The Miami Marlins CEO met with reporters via Zoom on Monday to discuss his team’s COVID outbreak that resulted in 21 members – including 19 players – testing positive and forcing a full week of games to be called off.
Yet, Jeter said there was no partying, no clubbing, no visits to Magic City.
“Guys were not running all around town after our game in Atlanta,” he said. “There is no way to identify how this got into our clubhouse.”
Jeter did, however, admit there were mistakes made. He said his club got careless, letting their guard down by failing to wear masks or properly social distance.
“Some of our traveling party had a false sense of security,” he said. “This is a wakeup call.”
Not only is it a wakeup call for the Marlins, but all of Major League Baseball as it tries to continue to push through playing in a pandemic despite it impacting the ability to play out the schedule.
Despite the protocols in place, the inability to play in a bubble like the NBA or NHL has opened MLB up to greater risk of being exposed to the virus.
“We haven’t been perfect,” Jeter said. “We have to be perfect moving forward.”
While the Marlins are set to return to play Tuesday, it is now the St. Louis Cardinals who are dealing with an outbreak -- which was up to 13 positive cases on Monday, including seven players – and had their four-game series against the Tigers postponed after not playing their three-game series against the Brewers over the weekend.
The Cardinals, however, managed to get out in front of the outbreak, deciding not to play against the Brewers after the first positive tests came in.
The Marlins, on the other hand, played last Sunday against the Phillies despite at least four positives within the traveling party.
Reports suggested the players held a vote to play that Sunday, but Jeter said it was a decision made by MLB.

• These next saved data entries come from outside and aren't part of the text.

Lemma NoDup_snoc {K : Type} (ks : list K) (k : K) :
  NoDup ks -> ~ In k ks -> NoDup (ks ++ [k]).
Proof.
  intros H Hk. induction H as [|x ks Hx Hnd IH]; cbn.
  - constructor; [intros []|constructor].
  - constructor.
    + intros Hin. apply in_app_or in Hin. destruct Hin as [Hin|[->|[]]].
      * contradiction.
      * apply Hk. left. reflexivity.
    + apply IH. intros Hin. apply Hk. right. exact Hin.
Qed.

Section Runs.
Context {R : Runtime} {L : RuntimeLaws R}.

Lemma file_of_writable (l : list JValue) : file_of l <> Blocked.
Proof. discriminate. Qed.

Lemma contents_file_of_notes (ns : list Note) :
  contents (file_of (map toJS ns)) = map toJS ns.
Proof. apply contents_file_of, notes_well_formed. Qed.

Lemma stores_file_of_calculators (cs : list Calculator) :
  stores (file_of (map toJS cs)) (map toJS cs).
Proof. apply stores_file_of, calculators_well_formed. Qed.

Lemma stores_file_of_notes (ns : list Note) :
  stores (file_of (map toJS ns)) (map toJS ns).
Proof. apply stores_file_of, notes_well_formed. Qed.

Lemma perform_keeps (op : CalculatorOp) (d : Disk) (cs : list Calculator) :
  calculators_ok d cs ->
  exists d' cs', perform op d = Ok tt d' /\ calculators_ok d' cs'.
Proof.
  intros (Hd & Hc & Hnd). destruct op as [k m g b|k m g b|k]; cbn [perform].
  - destruct (in_dec Z.eq_dec k (map oid cs)) as [Hin|Hout].
    + exists (ensured d), cs.
      rewrite (bind_ok _ (addCalculator_duplicate d cs k m g b Hc Hin)).
      split; [reflexivity|]. split; [|split; [|exact Hnd]].
      * apply ensured_writable, Hd.
      * apply stores_ensured, Hc.
    + eexists. eexists.
      rewrite (bind_ok _ (addCalculator_fresh d cs k m g b Hd Hc Hout)).
      split; [reflexivity|]. split; [|split].
      * apply file_of_writable.
      * apply stores_file_of_calculators.
      * rewrite map_app. apply NoDup_snoc; assumption.
  - destruct (in_dec Z.eq_dec k (map oid cs)) as [Hin|Hout].
    + destruct (first_occurrence oid k cs Z.eq_dec Hin)
        as (pre & c & post & -> & Hk & Hpre). subst k.
      eexists. eexists.
      rewrite (bind_ok _
                 (editCalculator_present d pre post c m g b Hd Hc Hpre)).
      split; [reflexivity|]. split; [|split].
      * apply file_of_writable.
      * apply stores_file_of_calculators.
      * rewrite map_app in *. exact Hnd.
    + exists (ensured d), cs.
      rewrite (bind_ok _ (editCalculator_missing d cs k m g b Hc Hout)).
      split; [reflexivity|]. split; [|split; [|exact Hnd]].
      * apply ensured_writable, Hd.
      * apply stores_ensured, Hc.
  - destruct (in_dec Z.eq_dec k (map oid cs)) as [Hin|Hout].
    + eexists. eexists.
      rewrite (bind_ok _ (deleteCalculator_present d cs k Hd Hc Hin)).
      split; [reflexivity|]. split; [|split].
      * apply file_of_writable.
      * apply stores_file_of_calculators.
      * apply NoDup_map_filter, Hnd.
    + exists (ensured d), cs.
      rewrite (bind_ok _ (deleteCalculator_missing d cs k Hc Hout)).
      split; [reflexivity|]. split; [|split; [|exact Hnd]].
      * apply ensured_writable, Hd.
      * apply stores_ensured, Hc.
Qed.
Definition finished_line (files : list string) : string :=
  String "010"%char "--- Capture Phase Finished. Collected "
  ++ str_nat (List.length files) ++ " screenshots. ---".

(** The [if not args.analyze_only: ... else: ...] statement: the list
    [screenshot_files] it leaves, or [None] when it calls [exit()]. *)
Definition collect (w : World) (args : Args) (e : Effects)
  : option (list string) * Effects :=
  if negb (analyze_only args) then
    let e := print_banner e in
    let '(l, e) := capture_loop w e in
    let e := print (finished_line (screenshot_files l)) e in
    if screenshot_only args then
      (None, print "Screenshot-only mode enabled. Exiting without analysis." e)
    else (Some (screenshot_files l), e)
  else
    let e := print (String "010"%char
                "--- Analyze-Only Mode: Searching for existing screenshots ---") e in
    let files := glob_screenshots w in
    match files with
    | [] =>
        (Some files,
         print ("No 'guild_screenshot_*.png' files found in the '"
                ++ ANALYSIS_FOLDER ++ "' directory. Exiting.") e)
    | _ :: _ =>
        (Some files,
         print ("Found " ++ str_nat (List.length files) ++ " files to analyze.") e)
    end.

(** The analysis phase: [all_guild_members_data] after it. *)
Definition analysis (w : World) (args : Args) (screenshot_files : list string)
  (e : Effects) : (exn + list json) * Effects :=
  match screenshot_files with
  | [] => (inr [], e)
  | _ :: _ =>
      let e := print (String "010"%char "--- Starting Analysis Phase ---") e in
      Gemini.extract_with_gemini w screenshot_files (gemini_resize_factor args) e
  end.

(** A row of the remote answer as a member record. *)
Definition as_member (v : json) : option MemberRecord :=
  match v with
  | JDict [(k1, JStr n); (k2, JInt p)] =>
      if String.eqb k1 "Name" && String.eqb k2 "Points" then Some (Member n p)
      else None
  | _ => None
  end.

Fixpoint as_members (l : list json) : option (list MemberRecord) :=
  match l with
  | [] => Some []
  | v :: l' =>
      match as_member v, as_members l' with
      | Some r, Some rs => Some (r :: rs)
      | _, _ => None
      end
  end.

“The league has their medical experts,” he said. “They have their protocols in place … Am I mad at the league for us playing? I’m not mad at the league.”
Jeter said a compliance officer will now travel with the team moving forward so they follow the protocols outside of the ballpark.
“I hope people see what happened to us and use that as a warning if you’re not following protocols 100%,” Jeter added. “You can’t let your guard down. We’re battling something that is invisible.”